Kenyonia

Scientific classification
- Kingdom: Animalia
- Phylum: Mollusca
- Class: Gastropoda
- Subclass: Caenogastropoda
- Order: Neogastropoda
- Family: Conidae
- Genus: Kenyonia Brazier, 1896

= Kenyonia =

Genus of gastropods

Kenyonia is a genus or subgenus of sea snails, marine gastropod mollusks in the family Conidae, the cone snails and their allies.

In the new classification of the family Conidae by Puillandre N., Duda T.F., Meyer C., Olivera B.M. & Bouchet P. (2015), Kenyonia has become a subgenus of Conus: Conus (Kenyonia) Brazier, 1896 represented as Conus Thiele, 1929

In the same study it is also treated as genus incertae sedis within the family Conidae. In 1966 Powell suggested this was actually a turrid, and thought it to be synonym to Conopleura. A re-evaluation was made by an article in the malacological journal Nautilus by Donn L. Tippetl and John K. Tucker: Taxonomic Notes on Kenyonia Brazier and Conopleura Hinds (Gastropoda: Conoidea) and concluded to it belongs to the Conidae, based on the extensive interior re-modeling of the shell.

==Species==
Species within the genus Kenyonia include:
- Kenyonia pulcherrima Brazier, 1896. It is also considered an invalid name as a junior homonym of the fossil species Conus pulcherrimus Heilprin, 1879, itself a synonym of Conus excelsus G. B. Sowerby III, 1908 . This marine species was found off the New Hebrides.

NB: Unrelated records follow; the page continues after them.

(* ===== verification/Vmm.v ===== *)
(** * The part of the virtual memory manager the checkpoint engine works on
    (kernel/vmm.c, kernel/vmm_cow.c, include/vmm.h)

    An address space's page tables are the map from page indices to entries:
    an index has an entry when the tables above it are present.  The four
    levels take nine address bits each, so addresses that differ above bit 47
    share their entry.  Physical memory is the contents of its frames. *)
From Stdlib Require Import ZArith Lia.
From stdpp Require Import gmap.
From S2P Require Import Prelude.
Open Scope Z_scope.
Open Scope c_scope.

Definition PAGE_SIZE : Z := 4096.
Definition PAGE_PRESENT : Z := 0x001.
Definition PAGE_WRITABLE : Z := 0x002.
Definition PAGE_USER : Z := 0x004.
Definition PAGE_SNAPSHOT_COW : Z := 0x200.
Definition VMM_FLAG_WRITE : Z := 0x02.

Definition VMM_SUCCESS : Z := 0.
Definition VMM_ERROR_NOMEM : Z := -1.
Definition VMM_ERROR_INVALID_ADDR : Z := -2.
Definition VMM_ERROR_NOT_FOUND : Z := -4.
Definition VMM_ERROR_EXISTS : Z := -5.

Record vm_region_t := { start_addr : Z; end_addr : Z; region_flags : Z }.

Record vm_space_t := {
  owner_pid : Z;
  regions : list vm_region_t;
  checkpoint_epoch : Z;
  page_tables : gmap Z Z }.

Definition with_tables (sp : vm_space_t) (pt : gmap Z Z) : vm_space_t :=
  {| owner_pid := owner_pid sp; regions := regions sp; checkpoint_epoch := checkpoint_epoch sp;
     page_tables := pt |}.

(** [entry & bit] as a condition. *)
Definition pte_has (entry bit : Z) : bool := negb (Z.land entry bit =? 0).

Definition pte_to_phys (entry : Z) : Z := Z.land entry 0xFFFFFFFFFFFFF000.
Definition phys_to_pte (phys flags : Z) : Z := Z.lor (Z.land phys 0xFFFFFFFFFFFFF000) (Z.land flags 0xFFF).

(** The nine bits of each of the four levels. *)
Definition pte_index (virt_addr : Z) : Z := Z.land (Z.shiftr virt_addr 12) (2 ^ 36 - 1).

(** [vmm_get_page_table(space, virt_addr, PT_LEVEL, false)], dereferenced. *)
Definition vmm_get_page_table (space : ptr vm_space_t) (virt_addr : Z) : ptr Z :=
  match space with NULL => NULL | Some sp => page_tables sp !! pte_index virt_addr end.

Definition vmm_get_physical_addr (space : ptr vm_space_t) (virt_addr : Z) : Z :=
  match vmm_get_page_table space virt_addr with
  | NULL => 0
  | Some pte =>
      if negb (pte_has pte PAGE_PRESENT) then 0
      else pte_to_phys pte + Z.land virt_addr (PAGE_SIZE - 1)
  end.

Definition vmm_align_down (addr alignment : Z) : Z := Z.ldiff addr (alignment - 1).

(** [tables_ok]: the missing page tables, if any, could be allocated; a new
    table is all zeroes. *)
Definition map_page_internal (tables_ok : bool) (sp : vm_space_t) (virt phys flags : Z) : Z * vm_space_t :=
  let virt := vmm_align_down virt PAGE_SIZE in
  let phys := vmm_align_down phys PAGE_SIZE in
  let entry := match page_tables sp !! pte_index virt with
               | Some e => & e
               | NULL => if tables_ok then & 0 else NULL
               end in
  match entry with
  | NULL => (VMM_ERROR_NOMEM, sp)
  | Some pte =>
      if pte_has pte PAGE_PRESENT then (VMM_ERROR_EXISTS, sp)
      else (VMM_SUCCESS, with_tables sp (<[pte_index virt := phys_to_pte phys flags]> (page_tables sp)))
  end.

Definition vmm_map_page (tables_ok : bool) (space : ptr vm_space_t) (virt_addr phys_addr flags : Z)
  : Z * ptr vm_space_t :=
  match space with
  | NULL => (VMM_ERROR_INVALID_ADDR, space)
  | Some sp => let '(rc, sp) := map_page_internal tables_ok sp virt_addr phys_addr flags in (rc, & sp)
  end.

(** The free list holds frame numbers; 0 is out of memory.  [FRAME_ADDR] shifts
    the 32-bit [frame_number]: the address of a frame above 4 GiB wraps. *)
Definition FRAME_ADDR (frame : Z) : Z := u32 (Z.shiftl frame 12).

Definition vmm_alloc_page (free_frames : list Z) : Z * list Z :=
  match free_frames with
  | [] => (0, [])
  | frame :: rest => (FRAME_ADDR frame, rest)
  end.

(** A new space maps nothing below the kernel half; [ok]: its allocations. *)
Definition vmm_create_address_space (ok : bool) (pid : Z) : ptr vm_space_t :=
  if ok then & {| owner_pid := pid; regions := []; checkpoint_epoch := 0; page_tables := ∅ |} else NULL.

(** Sharing a page for [fork]: the source loses its write permission.  The
    frame's reference count is not modelled. *)
Definition vmm_map_cow_page (tables_ok : bool) (dst_space src_space : ptr vm_space_t) (virt_addr flags : Z)
  : Z * ptr vm_space_t * ptr vm_space_t :=
  match dst_space, src_space with
  | Some _, Some src =>
      let page_addr := vmm_align_down virt_addr PAGE_SIZE in
      match vmm_get_page_table src_space page_addr with
      | NULL => (VMM_ERROR_NOT_FOUND, dst_space, src_space)
      | Some pte =>
          if negb (pte_has pte PAGE_PRESENT) then (VMM_ERROR_NOT_FOUND, dst_space, src_space)
          else
            let phys_addr := pte_to_phys pte in
            let src := with_tables src (<[pte_index page_addr := Z.ldiff pte PAGE_WRITABLE]> (page_tables src)) in
            let cow_flags := Z.lor (Z.ldiff flags PAGE_WRITABLE) PAGE_PRESENT in
            let '(result, dst_space) := vmm_map_page tables_ok dst_space page_addr phys_addr cow_flags in
            (result, dst_space, & src)
      end
  | _, _ => (VMM_ERROR_INVALID_ADDR, dst_space, src_space)
  end.

(** ** Physical memory: frames by their address *)
Definition phys_mem : Type := gmap Z (list byte).

(** [memcpy(buf, (const void* )phys, PAGE_SIZE)] *)
Definition frame_at (mem : phys_mem) (phys : Z) : list byte := default (zeros 4096) (mem !! phys).

(** [for (addr = start; addr < end; addr += PAGE_SIZE)]: the addresses visited
    (a region ends below 2^64 - PAGE_SIZE, so [addr] does not wrap). *)
Definition region_pages (r : vm_region_t) : list Z :=
  (fun i => start_addr r + i * PAGE_SIZE) <$>
  seqZ 0 ((end_addr r - start_addr r + (PAGE_SIZE - 1)) / PAGE_SIZE).

Definition region_writable (r : vm_region_t) : bool := negb (Z.land (region_flags r) VMM_FLAG_WRITE =? 0).
(* ===== verification/VmmSpec.v ===== *)
(** * Page-table entries and frame addresses, bit by bit

    The lemmas on entries, addresses and frames that the theorems about the
    checkpoint engine and about the page tables share. *)
From Stdlib Require Import ZArith Lia.
From stdpp Require Import gmap.
From S2P Require Import Prelude.
From S2P Require Import Vmm.
Open Scope Z_scope.
Open Scope c_scope.

(** ** Bits of a page-table entry *)
Lemma pte_has_bit e n : 0 <= n -> pte_has e (2 ^ n) = Z.testbit e n.
Proof.
  intros Hn. unfold pte_has. destruct (Z.testbit e n) eqn:E.
  - apply negb_true_iff, Z.eqb_neq. intros H. apply (f_equal (fun z => Z.testbit z n)) in H.
    rewrite Z.land_spec, E, Z.pow2_bits_true, Z.bits_0 in H by lia. discriminate.
  - apply negb_false_iff, Z.eqb_eq. apply Z.bits_inj'. intros m Hm.
    rewrite Z.land_spec, Z.bits_0. destruct (Z.eq_dec m n) as [->|]; [by rewrite E|].
    rewrite (Z.pow2_bits_false n m) by lia. apply andb_false_r.
Qed.

Lemma has_present e : pte_has e PAGE_PRESENT = Z.testbit e 0.
Proof. exact (pte_has_bit e 0 ltac:(lia)). Qed.
Lemma has_writable e : pte_has e PAGE_WRITABLE = Z.testbit e 1.
Proof. exact (pte_has_bit e 1 ltac:(lia)). Qed.
Lemma has_cow e : pte_has e PAGE_SNAPSHOT_COW = Z.testbit e 9.
Proof. exact (pte_has_bit e 9 ltac:(lia)). Qed.

(** ** Frames and entries *)
(** A frame below 4 GiB, other than frame 0. *)
Definition frame_ok (f : Z) : Prop := 0 < f < 2 ^ 20.

Lemma phys_mask n : 0 <= n -> Z.testbit 0xFFFFFFFFFFFFF000 n = (12 <=? n) && (n <? 64).
Proof.
  intros Hn. change 0xFFFFFFFFFFFFF000 with (Z.shiftl (Z.ones 52) 12). rewrite Z.shiftl_spec by lia.
  destruct (Z.leb_spec 12 n); cbn [andb]; [|apply Z.testbit_neg_r; lia].
  rewrite Z.testbit_ones by lia. rewrite (proj2 (Z.leb_le 0 _)) by lia. cbn [andb].
  destruct (Z.ltb_spec (n - 12) 52), (Z.ltb_spec n 64); lia.
Qed.

Lemma frame_bit f n : frame_ok f -> 0 <= n -> Z.testbit (Z.shiftl f 12) n = (12 <=? n) && (n <? 64) && Z.testbit f (n - 12).
Proof.
  intros [Hf1 Hf2] Hn. rewrite Z.shiftl_spec by lia. destruct (Z.leb_spec 12 n); cbn [andb]; [|apply Z.testbit_neg_r; lia].
  destruct (Z.ltb_spec n 64); cbn [andb]; [reflexivity|].
  rewrite <- (Z.mod_small f (2 ^ 20)) by lia. apply Z.mod_pow2_bits_high. lia.
Qed.

Lemma mapped_entry f flags n :
  frame_ok f ->
  pte_to_phys (phys_to_pte (Z.shiftl f 12) flags) = Z.shiftl f 12 /\
  (0 <= n < 12 -> pte_has (phys_to_pte (Z.shiftl f 12) flags) (2 ^ n) = Z.testbit flags n).
Proof.
  intros Hf. unfold pte_to_phys, phys_to_pte. change 0xFFF with (Z.ones 12). split.
  - apply Z.bits_inj'. intros m Hm. rewrite Z.land_spec, Z.lor_spec, !Z.land_spec, phys_mask, frame_bit by assumption.
    rewrite Z.testbit_ones by lia. destruct (Z.leb_spec 12 m); cbn [andb].
    + rewrite (proj2 (Z.leb_le 0 m)), (proj2 (Z.ltb_ge m 12)) by lia. cbn [andb]. rewrite andb_false_r, orb_false_r.
      destruct (m <? 64); cbn [andb]; [rewrite !andb_true_r | ]; reflexivity.
    + rewrite andb_false_r. reflexivity.
  - intros Hn. rewrite pte_has_bit by lia. rewrite Z.lor_spec, !Z.land_spec, phys_mask, frame_bit by (assumption || lia).
    rewrite (proj2 (Z.leb_gt 12 n)) by lia. cbn [andb orb]. rewrite Z.testbit_ones by lia.
    rewrite (proj2 (Z.leb_le 0 n)), (proj2 (Z.ltb_lt n 12)) by lia. apply andb_true_r.
Qed.

Lemma align_index v : pte_index (vmm_align_down v PAGE_SIZE) = pte_index v.
Proof.
  unfold pte_index, vmm_align_down. change (PAGE_SIZE - 1) with (Z.ones 12). f_equal.
  apply Z.bits_inj'. intros n Hn. rewrite !Z.shiftr_spec, Z.ldiff_spec, Z.testbit_ones by lia.
  rewrite (proj2 (Z.ltb_ge (n + 12) 12)) by lia. rewrite andb_false_r. apply andb_true_r.
Qed.

Lemma align_frame f : frame_ok f -> vmm_align_down (Z.shiftl f 12) PAGE_SIZE = Z.shiftl f 12.
Proof.
  intros Hf. unfold vmm_align_down. change (PAGE_SIZE - 1) with (Z.ones 12). apply Z.bits_inj'. intros n Hn.
  rewrite Z.ldiff_spec, frame_bit, Z.testbit_ones by (assumption || lia).
  destruct (Z.leb_spec 12 n); [|reflexivity]. rewrite (proj2 (Z.ltb_ge n 12)) by lia. rewrite andb_false_r. apply andb_true_r.
Qed.

Lemma frame_addr f : frame_ok f -> FRAME_ADDR f = Z.shiftl f 12.
Proof. intros [? ?]. unfold FRAME_ADDR. apply u32_id. rewrite Z.shiftl_mul_pow2 by lia. lia. Qed.

Lemma shift_inj f g : Z.shiftl f 12 = Z.shiftl g 12 -> f = g.
Proof. rewrite !Z.shiftl_mul_pow2 by lia. lia. Qed.

Lemma frame_at_insert (mem : phys_mem) phys data : frame_at (<[phys := data]> mem) phys = data.
Proof. unfold frame_at. pose proof (lookup_insert_eq (M := gmap Z) mem phys data) as H. unfold phys_mem in *. rewrite H. reflexivity. Qed.
Lemma frame_at_insert_ne (mem : phys_mem) phys phys' data :
  phys' <> phys -> frame_at (<[phys := data]> mem) phys' = frame_at mem phys'.
Proof.
  intros Hne. unfold frame_at. pose proof (lookup_insert_ne (M := gmap Z) mem phys phys' data (not_eq_sym Hne)) as H.
  unfold phys_mem in *. rewrite H. reflexivity.
Qed.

(Original description by Brazier) The subcylindrical shell is rather thin, smooth, and sometimes marked with faint slightly curved longitudinal lines of growth. The eight whorls are tabled at the suture, each one being connected with small curious shelly plates that look like small deep pits when the shell is looked at end-on from the apex, giving the edge of the shoulder a coronated appearance, with triangular pointed nodes. The last whorl is more than half the length of the whole shell. It is ornamented with longitudinal reddish brown streaks and blotches, some of a zig-zag pattern. The three upper or apical whorls show a flesh colour and are smooth. The outer lip is sinuous, and has an oblique posterior deep narrow sinus. The columella is straight. The interior of the aperture is white. Length 28 mm, last whorl 17mm, the others 12 mm; diam. maj. 10 mm.